#### [Exercise]
Your answer should be one number: how many lines below hold the word "stored".

(Saved entries)
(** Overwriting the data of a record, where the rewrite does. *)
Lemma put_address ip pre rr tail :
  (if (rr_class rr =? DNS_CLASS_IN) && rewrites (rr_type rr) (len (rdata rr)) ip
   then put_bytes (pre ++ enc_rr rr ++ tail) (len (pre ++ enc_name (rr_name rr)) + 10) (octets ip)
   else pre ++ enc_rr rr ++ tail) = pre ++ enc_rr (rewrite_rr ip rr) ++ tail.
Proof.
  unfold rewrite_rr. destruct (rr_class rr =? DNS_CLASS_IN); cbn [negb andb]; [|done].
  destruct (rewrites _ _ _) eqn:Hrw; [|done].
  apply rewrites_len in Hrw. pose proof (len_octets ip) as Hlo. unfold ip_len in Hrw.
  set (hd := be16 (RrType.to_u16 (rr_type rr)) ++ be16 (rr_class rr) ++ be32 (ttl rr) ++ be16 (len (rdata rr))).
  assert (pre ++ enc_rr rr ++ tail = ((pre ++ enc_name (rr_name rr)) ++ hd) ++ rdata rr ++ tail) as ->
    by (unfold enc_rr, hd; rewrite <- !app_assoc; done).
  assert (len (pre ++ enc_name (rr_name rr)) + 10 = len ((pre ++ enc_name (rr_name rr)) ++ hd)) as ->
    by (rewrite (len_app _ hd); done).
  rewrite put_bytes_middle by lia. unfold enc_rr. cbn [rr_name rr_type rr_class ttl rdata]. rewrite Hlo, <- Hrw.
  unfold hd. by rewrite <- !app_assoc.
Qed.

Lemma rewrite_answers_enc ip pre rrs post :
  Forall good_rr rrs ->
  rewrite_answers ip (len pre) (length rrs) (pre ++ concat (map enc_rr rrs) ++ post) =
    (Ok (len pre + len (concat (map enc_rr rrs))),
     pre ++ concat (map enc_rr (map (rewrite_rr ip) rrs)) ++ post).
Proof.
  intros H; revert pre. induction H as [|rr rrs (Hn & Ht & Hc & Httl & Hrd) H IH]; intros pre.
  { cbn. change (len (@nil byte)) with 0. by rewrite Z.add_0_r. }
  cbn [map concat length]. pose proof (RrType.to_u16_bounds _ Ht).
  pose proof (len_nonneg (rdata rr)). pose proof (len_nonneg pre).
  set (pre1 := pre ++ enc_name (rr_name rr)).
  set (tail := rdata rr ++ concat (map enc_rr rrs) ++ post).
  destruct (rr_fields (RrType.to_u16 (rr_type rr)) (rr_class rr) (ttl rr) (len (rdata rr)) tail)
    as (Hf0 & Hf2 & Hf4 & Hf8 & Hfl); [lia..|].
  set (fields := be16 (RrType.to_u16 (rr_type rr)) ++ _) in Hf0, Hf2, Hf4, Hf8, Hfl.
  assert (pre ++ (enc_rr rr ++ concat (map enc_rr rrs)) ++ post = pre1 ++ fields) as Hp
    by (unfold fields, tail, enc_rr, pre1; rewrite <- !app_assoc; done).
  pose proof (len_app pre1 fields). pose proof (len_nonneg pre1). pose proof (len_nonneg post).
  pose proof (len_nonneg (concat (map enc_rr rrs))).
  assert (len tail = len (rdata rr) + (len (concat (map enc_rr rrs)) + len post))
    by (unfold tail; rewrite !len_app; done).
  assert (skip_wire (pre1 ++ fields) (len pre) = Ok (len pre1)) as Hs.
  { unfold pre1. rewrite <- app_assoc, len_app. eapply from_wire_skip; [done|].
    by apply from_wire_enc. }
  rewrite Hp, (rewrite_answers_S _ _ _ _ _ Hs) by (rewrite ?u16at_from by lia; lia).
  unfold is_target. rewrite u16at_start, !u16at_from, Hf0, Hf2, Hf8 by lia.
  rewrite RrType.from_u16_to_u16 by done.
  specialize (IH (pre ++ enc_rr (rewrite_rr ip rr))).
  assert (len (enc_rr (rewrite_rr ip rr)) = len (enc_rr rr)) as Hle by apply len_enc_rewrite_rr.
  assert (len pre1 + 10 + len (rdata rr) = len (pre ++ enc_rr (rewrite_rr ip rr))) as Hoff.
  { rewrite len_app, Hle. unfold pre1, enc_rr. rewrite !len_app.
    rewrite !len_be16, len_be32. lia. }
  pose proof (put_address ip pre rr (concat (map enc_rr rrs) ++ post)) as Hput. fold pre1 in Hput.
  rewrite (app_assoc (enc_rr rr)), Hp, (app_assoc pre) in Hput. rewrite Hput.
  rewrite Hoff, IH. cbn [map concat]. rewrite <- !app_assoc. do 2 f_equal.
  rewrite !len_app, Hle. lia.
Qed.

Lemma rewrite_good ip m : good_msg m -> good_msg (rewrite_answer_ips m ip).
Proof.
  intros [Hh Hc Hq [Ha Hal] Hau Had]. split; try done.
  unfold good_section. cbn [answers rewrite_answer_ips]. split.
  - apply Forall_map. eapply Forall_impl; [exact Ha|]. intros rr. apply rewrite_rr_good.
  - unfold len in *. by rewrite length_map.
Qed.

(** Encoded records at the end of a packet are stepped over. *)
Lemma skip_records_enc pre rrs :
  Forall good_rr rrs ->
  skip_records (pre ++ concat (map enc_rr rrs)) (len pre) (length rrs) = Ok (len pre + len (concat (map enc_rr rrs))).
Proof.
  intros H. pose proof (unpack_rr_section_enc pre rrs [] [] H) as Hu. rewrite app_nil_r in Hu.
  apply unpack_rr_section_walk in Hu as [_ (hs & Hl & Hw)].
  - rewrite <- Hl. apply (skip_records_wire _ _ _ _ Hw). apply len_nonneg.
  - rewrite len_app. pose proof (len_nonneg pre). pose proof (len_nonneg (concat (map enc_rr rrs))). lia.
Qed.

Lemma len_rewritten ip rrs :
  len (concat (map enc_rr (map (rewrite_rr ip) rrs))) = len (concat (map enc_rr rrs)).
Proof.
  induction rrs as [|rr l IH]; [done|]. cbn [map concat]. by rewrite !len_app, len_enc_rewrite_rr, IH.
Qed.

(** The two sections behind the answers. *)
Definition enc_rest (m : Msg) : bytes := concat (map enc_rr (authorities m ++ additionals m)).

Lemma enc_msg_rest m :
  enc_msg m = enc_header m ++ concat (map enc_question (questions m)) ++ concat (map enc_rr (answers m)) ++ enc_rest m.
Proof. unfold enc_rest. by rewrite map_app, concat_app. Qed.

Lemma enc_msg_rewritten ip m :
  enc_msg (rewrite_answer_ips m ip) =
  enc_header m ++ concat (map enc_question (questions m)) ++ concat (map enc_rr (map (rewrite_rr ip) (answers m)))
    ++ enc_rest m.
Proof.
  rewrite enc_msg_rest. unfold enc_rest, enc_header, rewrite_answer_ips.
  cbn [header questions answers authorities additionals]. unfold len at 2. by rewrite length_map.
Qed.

...

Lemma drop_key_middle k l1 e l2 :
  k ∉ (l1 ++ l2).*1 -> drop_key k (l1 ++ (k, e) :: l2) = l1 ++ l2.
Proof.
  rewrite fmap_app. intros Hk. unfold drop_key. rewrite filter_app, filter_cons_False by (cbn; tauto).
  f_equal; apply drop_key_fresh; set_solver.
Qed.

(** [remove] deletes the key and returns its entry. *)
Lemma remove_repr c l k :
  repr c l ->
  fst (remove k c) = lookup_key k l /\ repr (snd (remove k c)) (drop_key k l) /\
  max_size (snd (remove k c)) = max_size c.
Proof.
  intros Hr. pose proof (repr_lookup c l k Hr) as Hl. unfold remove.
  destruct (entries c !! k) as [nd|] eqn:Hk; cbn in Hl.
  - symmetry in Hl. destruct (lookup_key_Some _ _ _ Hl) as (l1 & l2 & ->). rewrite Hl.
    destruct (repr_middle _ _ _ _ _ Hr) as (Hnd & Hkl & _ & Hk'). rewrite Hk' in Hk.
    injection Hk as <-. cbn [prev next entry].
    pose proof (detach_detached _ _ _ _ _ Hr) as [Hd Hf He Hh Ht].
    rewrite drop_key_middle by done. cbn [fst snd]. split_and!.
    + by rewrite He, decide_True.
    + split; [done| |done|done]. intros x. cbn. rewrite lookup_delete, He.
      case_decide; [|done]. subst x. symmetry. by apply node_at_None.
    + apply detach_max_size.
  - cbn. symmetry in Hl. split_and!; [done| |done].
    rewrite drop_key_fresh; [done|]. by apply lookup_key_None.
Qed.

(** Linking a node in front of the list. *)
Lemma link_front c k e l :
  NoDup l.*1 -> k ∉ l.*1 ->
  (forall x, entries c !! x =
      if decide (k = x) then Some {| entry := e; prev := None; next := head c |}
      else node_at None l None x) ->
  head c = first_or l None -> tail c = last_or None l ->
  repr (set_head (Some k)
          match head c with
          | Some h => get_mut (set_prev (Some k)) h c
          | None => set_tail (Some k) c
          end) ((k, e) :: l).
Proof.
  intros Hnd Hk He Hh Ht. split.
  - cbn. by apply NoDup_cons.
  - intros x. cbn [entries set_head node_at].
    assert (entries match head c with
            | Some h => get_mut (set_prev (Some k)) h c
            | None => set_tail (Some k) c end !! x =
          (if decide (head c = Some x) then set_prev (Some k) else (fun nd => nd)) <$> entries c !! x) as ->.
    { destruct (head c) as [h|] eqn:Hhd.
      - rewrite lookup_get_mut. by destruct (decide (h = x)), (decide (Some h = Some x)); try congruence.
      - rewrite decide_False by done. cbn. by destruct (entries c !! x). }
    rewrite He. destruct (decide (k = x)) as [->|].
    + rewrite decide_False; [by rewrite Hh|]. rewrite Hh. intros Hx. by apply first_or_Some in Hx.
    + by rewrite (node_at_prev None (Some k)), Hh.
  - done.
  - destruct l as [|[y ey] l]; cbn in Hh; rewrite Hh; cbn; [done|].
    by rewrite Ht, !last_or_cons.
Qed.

---

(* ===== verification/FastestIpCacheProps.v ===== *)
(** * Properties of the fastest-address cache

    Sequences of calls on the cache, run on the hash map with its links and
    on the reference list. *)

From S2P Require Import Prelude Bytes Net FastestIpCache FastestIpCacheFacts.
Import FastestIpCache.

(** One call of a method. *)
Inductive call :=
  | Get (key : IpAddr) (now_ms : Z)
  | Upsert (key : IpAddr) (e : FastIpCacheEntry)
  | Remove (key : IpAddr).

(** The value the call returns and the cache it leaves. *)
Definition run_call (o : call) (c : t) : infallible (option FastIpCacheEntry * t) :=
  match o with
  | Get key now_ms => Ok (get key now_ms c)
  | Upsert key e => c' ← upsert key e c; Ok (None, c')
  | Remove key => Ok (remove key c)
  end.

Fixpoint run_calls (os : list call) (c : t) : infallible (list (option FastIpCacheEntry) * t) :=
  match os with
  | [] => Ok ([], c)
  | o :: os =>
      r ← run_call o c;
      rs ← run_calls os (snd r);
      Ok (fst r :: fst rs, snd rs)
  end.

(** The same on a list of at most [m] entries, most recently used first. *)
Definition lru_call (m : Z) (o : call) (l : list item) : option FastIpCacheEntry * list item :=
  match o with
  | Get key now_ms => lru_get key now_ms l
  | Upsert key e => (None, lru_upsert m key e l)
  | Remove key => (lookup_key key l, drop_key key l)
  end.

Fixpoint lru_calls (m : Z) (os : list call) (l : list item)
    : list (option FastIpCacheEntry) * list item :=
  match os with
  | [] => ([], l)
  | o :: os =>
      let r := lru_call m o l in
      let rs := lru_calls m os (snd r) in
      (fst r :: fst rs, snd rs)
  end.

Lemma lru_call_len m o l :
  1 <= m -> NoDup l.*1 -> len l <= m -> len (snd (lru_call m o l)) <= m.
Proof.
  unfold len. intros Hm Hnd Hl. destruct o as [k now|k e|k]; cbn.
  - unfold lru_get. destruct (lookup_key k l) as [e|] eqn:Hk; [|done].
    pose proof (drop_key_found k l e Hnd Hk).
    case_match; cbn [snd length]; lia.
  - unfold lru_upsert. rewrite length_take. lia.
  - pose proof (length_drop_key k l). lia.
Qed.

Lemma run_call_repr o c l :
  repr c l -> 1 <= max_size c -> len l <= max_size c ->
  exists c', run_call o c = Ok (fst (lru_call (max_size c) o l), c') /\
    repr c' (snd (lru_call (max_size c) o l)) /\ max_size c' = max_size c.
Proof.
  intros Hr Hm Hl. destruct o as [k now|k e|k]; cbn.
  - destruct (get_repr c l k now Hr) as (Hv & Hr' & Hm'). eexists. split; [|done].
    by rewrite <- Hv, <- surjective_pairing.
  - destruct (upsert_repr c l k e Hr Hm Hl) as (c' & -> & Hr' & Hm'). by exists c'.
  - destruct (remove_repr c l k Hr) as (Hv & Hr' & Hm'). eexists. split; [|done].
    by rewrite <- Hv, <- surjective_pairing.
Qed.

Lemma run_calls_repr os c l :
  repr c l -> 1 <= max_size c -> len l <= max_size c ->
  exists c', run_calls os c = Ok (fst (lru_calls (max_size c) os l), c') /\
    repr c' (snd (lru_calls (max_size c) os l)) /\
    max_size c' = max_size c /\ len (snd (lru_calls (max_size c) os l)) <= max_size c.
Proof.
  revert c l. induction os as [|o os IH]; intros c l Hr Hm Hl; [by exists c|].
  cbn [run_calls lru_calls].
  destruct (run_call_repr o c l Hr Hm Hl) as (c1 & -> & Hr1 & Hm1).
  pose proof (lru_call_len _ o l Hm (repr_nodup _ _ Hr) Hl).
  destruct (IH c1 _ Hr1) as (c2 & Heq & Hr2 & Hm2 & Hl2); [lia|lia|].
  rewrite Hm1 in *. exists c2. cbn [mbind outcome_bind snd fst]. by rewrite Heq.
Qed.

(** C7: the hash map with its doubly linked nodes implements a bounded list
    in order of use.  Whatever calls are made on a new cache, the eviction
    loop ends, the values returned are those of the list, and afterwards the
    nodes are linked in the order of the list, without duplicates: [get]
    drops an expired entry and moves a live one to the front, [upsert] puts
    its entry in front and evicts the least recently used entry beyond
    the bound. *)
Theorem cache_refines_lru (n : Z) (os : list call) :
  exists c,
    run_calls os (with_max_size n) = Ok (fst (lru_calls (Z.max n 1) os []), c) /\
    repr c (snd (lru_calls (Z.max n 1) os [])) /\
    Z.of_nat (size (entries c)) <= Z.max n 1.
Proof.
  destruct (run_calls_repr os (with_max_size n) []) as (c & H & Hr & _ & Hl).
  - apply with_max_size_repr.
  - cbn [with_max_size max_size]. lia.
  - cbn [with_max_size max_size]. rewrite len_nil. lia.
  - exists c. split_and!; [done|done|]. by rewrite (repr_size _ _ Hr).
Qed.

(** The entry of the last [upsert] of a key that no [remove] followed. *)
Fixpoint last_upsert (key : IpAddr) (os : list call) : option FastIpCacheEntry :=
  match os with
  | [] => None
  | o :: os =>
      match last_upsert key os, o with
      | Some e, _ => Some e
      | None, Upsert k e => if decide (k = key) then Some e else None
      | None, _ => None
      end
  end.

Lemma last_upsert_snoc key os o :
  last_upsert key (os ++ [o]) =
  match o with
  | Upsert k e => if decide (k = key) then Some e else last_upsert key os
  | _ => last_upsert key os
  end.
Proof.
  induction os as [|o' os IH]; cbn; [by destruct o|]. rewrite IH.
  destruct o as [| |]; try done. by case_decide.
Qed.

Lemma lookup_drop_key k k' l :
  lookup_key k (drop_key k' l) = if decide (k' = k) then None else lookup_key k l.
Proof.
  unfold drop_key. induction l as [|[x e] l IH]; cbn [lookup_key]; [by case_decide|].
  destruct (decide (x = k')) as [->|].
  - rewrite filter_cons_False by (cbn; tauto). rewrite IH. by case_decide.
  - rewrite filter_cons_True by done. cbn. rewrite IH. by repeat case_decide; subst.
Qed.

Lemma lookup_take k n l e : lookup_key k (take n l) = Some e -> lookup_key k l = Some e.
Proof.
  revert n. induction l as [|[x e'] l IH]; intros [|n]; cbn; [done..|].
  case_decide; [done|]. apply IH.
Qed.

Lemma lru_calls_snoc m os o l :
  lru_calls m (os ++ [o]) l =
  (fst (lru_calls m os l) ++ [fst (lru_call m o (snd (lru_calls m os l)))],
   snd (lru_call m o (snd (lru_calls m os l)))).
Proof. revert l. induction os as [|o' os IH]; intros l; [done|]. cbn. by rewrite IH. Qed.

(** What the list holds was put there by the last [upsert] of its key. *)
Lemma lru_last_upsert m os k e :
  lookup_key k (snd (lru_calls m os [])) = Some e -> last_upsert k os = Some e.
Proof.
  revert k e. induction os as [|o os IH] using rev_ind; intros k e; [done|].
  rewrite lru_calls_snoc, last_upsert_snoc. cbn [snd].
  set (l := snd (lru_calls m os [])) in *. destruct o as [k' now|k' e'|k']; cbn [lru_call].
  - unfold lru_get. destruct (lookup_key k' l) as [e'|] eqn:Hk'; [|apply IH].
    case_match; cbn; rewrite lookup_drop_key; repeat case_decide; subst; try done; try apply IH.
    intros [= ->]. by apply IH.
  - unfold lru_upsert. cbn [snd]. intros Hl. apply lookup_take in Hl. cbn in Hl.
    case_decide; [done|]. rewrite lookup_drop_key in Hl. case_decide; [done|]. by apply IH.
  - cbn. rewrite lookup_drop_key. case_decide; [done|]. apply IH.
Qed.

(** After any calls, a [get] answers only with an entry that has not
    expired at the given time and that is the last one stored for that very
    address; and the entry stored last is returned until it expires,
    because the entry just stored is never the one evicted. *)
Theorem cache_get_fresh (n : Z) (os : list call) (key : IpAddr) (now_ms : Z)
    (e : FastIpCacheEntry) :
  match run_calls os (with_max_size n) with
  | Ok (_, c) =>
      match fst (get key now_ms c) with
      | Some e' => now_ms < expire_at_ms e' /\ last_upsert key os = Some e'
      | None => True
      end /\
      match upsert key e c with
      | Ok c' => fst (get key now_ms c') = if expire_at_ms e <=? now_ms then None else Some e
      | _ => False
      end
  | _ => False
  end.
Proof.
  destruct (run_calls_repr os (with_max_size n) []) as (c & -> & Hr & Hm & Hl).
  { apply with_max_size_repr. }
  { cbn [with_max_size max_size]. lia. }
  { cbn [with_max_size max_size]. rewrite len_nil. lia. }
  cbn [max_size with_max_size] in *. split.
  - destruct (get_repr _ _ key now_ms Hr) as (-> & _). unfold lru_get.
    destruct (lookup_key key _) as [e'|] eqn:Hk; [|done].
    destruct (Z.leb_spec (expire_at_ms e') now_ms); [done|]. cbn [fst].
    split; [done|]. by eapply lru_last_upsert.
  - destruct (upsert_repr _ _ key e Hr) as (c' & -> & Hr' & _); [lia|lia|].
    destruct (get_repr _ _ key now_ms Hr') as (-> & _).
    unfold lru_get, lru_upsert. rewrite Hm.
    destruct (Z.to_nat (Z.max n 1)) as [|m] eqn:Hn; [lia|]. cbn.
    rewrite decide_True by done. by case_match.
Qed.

#### [Answer to this task]
3